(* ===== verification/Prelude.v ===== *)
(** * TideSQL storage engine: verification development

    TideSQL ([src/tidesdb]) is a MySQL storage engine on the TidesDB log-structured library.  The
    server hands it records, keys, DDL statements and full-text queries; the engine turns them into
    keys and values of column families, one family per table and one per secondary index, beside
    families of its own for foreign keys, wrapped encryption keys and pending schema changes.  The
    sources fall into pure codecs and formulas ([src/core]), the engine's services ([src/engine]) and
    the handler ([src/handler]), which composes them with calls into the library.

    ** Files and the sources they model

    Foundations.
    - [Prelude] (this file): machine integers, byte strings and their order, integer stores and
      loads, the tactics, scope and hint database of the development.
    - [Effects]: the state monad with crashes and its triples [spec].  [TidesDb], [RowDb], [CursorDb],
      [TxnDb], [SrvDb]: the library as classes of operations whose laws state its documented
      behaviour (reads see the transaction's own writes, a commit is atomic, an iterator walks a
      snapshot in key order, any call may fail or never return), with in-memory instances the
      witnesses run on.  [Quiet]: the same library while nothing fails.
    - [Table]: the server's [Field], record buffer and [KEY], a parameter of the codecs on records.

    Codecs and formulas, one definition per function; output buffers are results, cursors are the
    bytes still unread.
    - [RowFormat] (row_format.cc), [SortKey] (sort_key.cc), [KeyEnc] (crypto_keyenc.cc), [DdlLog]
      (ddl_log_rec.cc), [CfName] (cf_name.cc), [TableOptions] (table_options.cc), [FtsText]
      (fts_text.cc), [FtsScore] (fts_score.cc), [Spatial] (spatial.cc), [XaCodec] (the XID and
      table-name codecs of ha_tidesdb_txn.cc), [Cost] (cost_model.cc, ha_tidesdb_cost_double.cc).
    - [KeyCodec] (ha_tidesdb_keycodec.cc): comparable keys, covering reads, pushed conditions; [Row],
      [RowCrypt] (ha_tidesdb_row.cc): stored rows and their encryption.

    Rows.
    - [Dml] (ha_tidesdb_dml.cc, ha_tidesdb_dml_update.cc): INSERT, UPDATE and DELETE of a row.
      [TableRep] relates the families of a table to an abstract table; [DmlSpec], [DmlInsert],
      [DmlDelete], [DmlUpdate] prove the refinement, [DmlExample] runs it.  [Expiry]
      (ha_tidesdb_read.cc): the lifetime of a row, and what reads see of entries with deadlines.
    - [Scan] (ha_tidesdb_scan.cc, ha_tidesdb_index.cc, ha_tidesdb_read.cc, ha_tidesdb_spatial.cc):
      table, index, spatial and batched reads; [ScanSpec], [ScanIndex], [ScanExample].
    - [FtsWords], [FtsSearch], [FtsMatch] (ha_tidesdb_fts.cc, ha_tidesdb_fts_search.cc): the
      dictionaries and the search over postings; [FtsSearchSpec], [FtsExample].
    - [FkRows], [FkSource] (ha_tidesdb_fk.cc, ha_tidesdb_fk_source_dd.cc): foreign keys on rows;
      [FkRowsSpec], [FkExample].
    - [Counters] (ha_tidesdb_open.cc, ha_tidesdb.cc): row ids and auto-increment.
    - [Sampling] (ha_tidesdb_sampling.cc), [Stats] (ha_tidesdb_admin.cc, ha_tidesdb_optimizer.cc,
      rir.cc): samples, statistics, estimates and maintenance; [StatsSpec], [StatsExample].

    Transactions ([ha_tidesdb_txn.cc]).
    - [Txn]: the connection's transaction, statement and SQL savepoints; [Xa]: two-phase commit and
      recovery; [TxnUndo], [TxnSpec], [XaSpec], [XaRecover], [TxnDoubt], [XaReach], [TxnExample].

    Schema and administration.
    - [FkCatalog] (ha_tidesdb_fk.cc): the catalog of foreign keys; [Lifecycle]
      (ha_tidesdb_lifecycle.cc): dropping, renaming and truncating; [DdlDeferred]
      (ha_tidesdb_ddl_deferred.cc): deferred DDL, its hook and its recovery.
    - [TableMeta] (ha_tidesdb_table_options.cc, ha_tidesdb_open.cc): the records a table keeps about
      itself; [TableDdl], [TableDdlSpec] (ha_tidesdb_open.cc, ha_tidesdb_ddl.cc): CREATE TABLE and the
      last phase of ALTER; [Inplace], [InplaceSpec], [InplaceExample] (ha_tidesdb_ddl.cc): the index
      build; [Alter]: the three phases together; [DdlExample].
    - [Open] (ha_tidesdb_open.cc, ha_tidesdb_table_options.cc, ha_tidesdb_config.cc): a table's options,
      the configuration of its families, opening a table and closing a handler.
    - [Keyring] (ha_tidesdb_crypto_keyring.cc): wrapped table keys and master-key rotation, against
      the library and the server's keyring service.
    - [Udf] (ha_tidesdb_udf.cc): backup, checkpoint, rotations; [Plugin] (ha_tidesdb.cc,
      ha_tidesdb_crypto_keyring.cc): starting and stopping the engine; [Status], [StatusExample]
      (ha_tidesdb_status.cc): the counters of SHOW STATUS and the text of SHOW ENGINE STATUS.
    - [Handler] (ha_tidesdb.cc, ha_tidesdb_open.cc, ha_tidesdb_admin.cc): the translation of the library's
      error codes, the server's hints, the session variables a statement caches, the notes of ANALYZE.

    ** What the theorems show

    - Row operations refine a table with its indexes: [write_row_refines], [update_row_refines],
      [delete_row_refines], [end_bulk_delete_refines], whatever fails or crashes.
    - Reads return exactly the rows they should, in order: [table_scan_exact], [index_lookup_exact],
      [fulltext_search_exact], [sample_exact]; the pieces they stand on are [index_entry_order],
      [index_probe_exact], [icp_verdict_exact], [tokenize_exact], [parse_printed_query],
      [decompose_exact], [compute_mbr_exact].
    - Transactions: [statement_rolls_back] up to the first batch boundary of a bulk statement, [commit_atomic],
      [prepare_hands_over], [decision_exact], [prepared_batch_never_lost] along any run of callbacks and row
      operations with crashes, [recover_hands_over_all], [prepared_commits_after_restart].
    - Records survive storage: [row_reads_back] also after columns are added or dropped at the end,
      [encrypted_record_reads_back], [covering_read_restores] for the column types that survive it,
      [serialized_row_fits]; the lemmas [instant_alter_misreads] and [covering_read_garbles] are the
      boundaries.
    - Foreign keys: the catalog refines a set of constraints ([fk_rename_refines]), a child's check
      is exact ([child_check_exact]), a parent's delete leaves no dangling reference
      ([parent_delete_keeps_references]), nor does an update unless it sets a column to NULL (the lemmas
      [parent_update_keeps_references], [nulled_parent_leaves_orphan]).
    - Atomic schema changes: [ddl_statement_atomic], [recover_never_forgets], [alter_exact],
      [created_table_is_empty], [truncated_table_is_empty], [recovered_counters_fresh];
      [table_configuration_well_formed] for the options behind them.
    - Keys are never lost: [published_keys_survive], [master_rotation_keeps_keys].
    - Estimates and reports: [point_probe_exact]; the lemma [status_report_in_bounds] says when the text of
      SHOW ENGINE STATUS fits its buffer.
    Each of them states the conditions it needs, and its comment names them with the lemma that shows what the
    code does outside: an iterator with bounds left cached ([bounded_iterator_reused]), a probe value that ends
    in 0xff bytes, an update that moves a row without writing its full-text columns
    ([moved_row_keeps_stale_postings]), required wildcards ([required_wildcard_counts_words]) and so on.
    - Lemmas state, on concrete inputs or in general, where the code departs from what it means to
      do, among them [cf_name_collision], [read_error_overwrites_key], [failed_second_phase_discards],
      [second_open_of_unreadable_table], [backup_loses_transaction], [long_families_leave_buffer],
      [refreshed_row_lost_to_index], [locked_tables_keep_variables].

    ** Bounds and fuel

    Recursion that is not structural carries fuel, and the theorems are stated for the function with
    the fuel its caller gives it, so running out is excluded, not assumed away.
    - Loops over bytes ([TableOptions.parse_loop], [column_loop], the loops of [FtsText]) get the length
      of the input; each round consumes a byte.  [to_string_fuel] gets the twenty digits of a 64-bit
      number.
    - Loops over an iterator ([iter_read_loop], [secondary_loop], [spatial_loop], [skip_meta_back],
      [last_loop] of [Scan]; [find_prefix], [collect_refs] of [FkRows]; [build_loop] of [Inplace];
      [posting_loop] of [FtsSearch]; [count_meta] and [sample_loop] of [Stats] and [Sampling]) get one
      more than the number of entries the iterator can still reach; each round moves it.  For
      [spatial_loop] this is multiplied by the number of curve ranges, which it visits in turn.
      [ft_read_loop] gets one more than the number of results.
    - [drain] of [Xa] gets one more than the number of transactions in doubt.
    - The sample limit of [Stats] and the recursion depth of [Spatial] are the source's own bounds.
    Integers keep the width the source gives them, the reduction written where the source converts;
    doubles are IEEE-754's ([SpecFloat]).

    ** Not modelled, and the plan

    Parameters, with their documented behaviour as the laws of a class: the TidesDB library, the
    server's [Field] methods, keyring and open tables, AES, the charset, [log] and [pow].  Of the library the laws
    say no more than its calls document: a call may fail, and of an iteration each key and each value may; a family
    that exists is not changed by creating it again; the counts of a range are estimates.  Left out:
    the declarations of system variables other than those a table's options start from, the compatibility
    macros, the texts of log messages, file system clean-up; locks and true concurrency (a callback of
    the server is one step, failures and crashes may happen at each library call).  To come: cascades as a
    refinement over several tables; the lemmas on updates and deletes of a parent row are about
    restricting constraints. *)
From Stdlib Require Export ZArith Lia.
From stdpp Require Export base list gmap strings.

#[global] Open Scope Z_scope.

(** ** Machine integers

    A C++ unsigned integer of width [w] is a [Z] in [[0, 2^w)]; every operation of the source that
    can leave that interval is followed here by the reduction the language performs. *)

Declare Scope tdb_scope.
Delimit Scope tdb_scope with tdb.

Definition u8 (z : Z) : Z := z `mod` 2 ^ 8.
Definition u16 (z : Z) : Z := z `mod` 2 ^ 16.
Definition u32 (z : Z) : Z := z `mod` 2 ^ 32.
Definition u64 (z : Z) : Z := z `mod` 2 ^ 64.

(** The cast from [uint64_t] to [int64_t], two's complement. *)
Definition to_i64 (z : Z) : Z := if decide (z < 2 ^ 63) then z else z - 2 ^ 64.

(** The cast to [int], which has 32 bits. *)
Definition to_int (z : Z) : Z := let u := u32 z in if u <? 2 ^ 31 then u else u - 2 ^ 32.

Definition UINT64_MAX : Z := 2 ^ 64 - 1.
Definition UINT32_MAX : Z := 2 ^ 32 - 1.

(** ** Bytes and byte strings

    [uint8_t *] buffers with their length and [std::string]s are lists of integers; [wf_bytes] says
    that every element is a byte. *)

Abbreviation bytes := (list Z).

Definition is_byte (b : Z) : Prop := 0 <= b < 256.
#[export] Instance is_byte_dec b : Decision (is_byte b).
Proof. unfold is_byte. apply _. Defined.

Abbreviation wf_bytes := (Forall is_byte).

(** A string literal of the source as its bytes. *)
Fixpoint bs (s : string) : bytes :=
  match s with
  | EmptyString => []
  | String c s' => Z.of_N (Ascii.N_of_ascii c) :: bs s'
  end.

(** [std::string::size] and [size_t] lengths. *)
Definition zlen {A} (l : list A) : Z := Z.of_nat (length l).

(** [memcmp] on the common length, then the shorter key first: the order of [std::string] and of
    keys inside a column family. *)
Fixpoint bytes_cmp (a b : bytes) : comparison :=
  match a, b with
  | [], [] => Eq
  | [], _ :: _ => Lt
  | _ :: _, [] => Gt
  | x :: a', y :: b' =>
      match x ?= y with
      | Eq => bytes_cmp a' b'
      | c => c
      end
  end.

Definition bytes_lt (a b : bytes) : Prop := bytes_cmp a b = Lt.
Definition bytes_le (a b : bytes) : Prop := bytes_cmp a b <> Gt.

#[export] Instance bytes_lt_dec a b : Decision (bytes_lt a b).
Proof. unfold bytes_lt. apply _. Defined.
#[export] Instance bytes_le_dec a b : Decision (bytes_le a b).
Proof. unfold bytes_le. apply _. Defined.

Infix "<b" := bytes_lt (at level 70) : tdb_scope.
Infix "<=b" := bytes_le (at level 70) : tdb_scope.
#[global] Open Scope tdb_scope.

[BRIEF] Look through the data above and return exactly the lines from the one that contains "ha_tidesdb_crypto_keyring.cc): starting and" to the one that contains "error codes, the", inclusive, with nothing else.

[REPLY TO THE TASK]
      ha_tidesdb_crypto_keyring.cc): starting and stopping the engine; [Status], [StatusExample]
      (ha_tidesdb_status.cc): the counters of SHOW STATUS and the text of SHOW ENGINE STATUS.
    - [Handler] (ha_tidesdb.cc, ha_tidesdb_open.cc, ha_tidesdb_admin.cc): the translation of the library's
      error codes, the server's hints, the session variables a statement caches, the notes of ANALYZE.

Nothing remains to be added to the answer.